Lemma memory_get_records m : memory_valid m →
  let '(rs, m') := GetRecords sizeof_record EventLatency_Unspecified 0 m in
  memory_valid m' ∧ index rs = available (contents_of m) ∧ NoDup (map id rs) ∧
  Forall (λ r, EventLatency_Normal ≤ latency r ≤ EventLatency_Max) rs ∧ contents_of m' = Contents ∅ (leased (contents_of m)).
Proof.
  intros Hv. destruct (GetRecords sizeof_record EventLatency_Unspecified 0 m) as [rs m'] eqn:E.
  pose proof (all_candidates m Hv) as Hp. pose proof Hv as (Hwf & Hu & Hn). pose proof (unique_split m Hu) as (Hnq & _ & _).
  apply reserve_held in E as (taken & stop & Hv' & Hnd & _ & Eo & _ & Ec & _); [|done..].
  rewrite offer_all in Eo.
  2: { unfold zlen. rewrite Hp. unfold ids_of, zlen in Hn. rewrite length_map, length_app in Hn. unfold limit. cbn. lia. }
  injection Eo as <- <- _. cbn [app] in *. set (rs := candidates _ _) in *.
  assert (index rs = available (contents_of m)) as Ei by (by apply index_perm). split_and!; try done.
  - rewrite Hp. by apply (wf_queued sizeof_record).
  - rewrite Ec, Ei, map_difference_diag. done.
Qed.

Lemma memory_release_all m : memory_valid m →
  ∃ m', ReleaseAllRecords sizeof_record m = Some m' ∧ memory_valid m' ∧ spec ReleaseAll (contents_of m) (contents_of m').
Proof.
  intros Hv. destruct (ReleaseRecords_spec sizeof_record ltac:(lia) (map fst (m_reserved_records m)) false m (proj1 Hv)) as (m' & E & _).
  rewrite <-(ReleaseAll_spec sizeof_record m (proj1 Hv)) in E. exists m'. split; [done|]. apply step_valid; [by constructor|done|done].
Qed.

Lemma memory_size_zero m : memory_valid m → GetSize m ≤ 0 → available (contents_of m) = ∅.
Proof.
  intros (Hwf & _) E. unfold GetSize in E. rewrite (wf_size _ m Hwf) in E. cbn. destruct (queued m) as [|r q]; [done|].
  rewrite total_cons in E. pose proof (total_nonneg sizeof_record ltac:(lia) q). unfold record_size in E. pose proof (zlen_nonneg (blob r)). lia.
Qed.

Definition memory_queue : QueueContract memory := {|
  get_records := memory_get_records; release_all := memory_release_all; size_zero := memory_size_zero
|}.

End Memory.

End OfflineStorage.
____
Work to complete: Set down the material above exactly, in full.

Answer to the problem:
Lemma memory_get_records m : memory_valid m →
  let '(rs, m') := GetRecords sizeof_record EventLatency_Unspecified 0 m in
  memory_valid m' ∧ index rs = available (contents_of m) ∧ NoDup (map id rs) ∧
  Forall (λ r, EventLatency_Normal ≤ latency r ≤ EventLatency_Max) rs ∧ contents_of m' = Contents ∅ (leased (contents_of m)).
Proof.
  intros Hv. destruct (GetRecords sizeof_record EventLatency_Unspecified 0 m) as [rs m'] eqn:E.
  pose proof (all_candidates m Hv) as Hp. pose proof Hv as (Hwf & Hu & Hn). pose proof (unique_split m Hu) as (Hnq & _ & _).
  apply reserve_held in E as (taken & stop & Hv' & Hnd & _ & Eo & _ & Ec & _); [|done..].
  rewrite offer_all in Eo.
  2: { unfold zlen. rewrite Hp. unfold ids_of, zlen in Hn. rewrite length_map, length_app in Hn. unfold limit. cbn. lia. }
  injection Eo as <- <- _. cbn [app] in *. set (rs := candidates _ _) in *.
  assert (index rs = available (contents_of m)) as Ei by (by apply index_perm). split_and!; try done.
  - rewrite Hp. by apply (wf_queued sizeof_record).
  - rewrite Ec, Ei, map_difference_diag. done.
Qed.

Lemma memory_release_all m : memory_valid m →
  ∃ m', ReleaseAllRecords sizeof_record m = Some m' ∧ memory_valid m' ∧ spec ReleaseAll (contents_of m) (contents_of m').
Proof.
  intros Hv. destruct (ReleaseRecords_spec sizeof_record ltac:(lia) (map fst (m_reserved_records m)) false m (proj1 Hv)) as (m' & E & _).
  rewrite <-(ReleaseAll_spec sizeof_record m (proj1 Hv)) in E. exists m'. split; [done|]. apply step_valid; [by constructor|done|done].
Qed.

Lemma memory_size_zero m : memory_valid m → GetSize m ≤ 0 → available (contents_of m) = ∅.
Proof.
  intros (Hwf & _) E. unfold GetSize in E. rewrite (wf_size _ m Hwf) in E. cbn. destruct (queued m) as [|r q]; [done|].
  rewrite total_cons in E. pose proof (total_nonneg sizeof_record ltac:(lia) q). unfold record_size in E. pose proof (zlen_nonneg (blob r)). lia.
Qed.

Definition memory_queue : QueueContract memory := {|
  get_records := memory_get_records; release_all := memory_release_all; size_zero := memory_size_zero
|}.

End Memory.

End OfflineStorage.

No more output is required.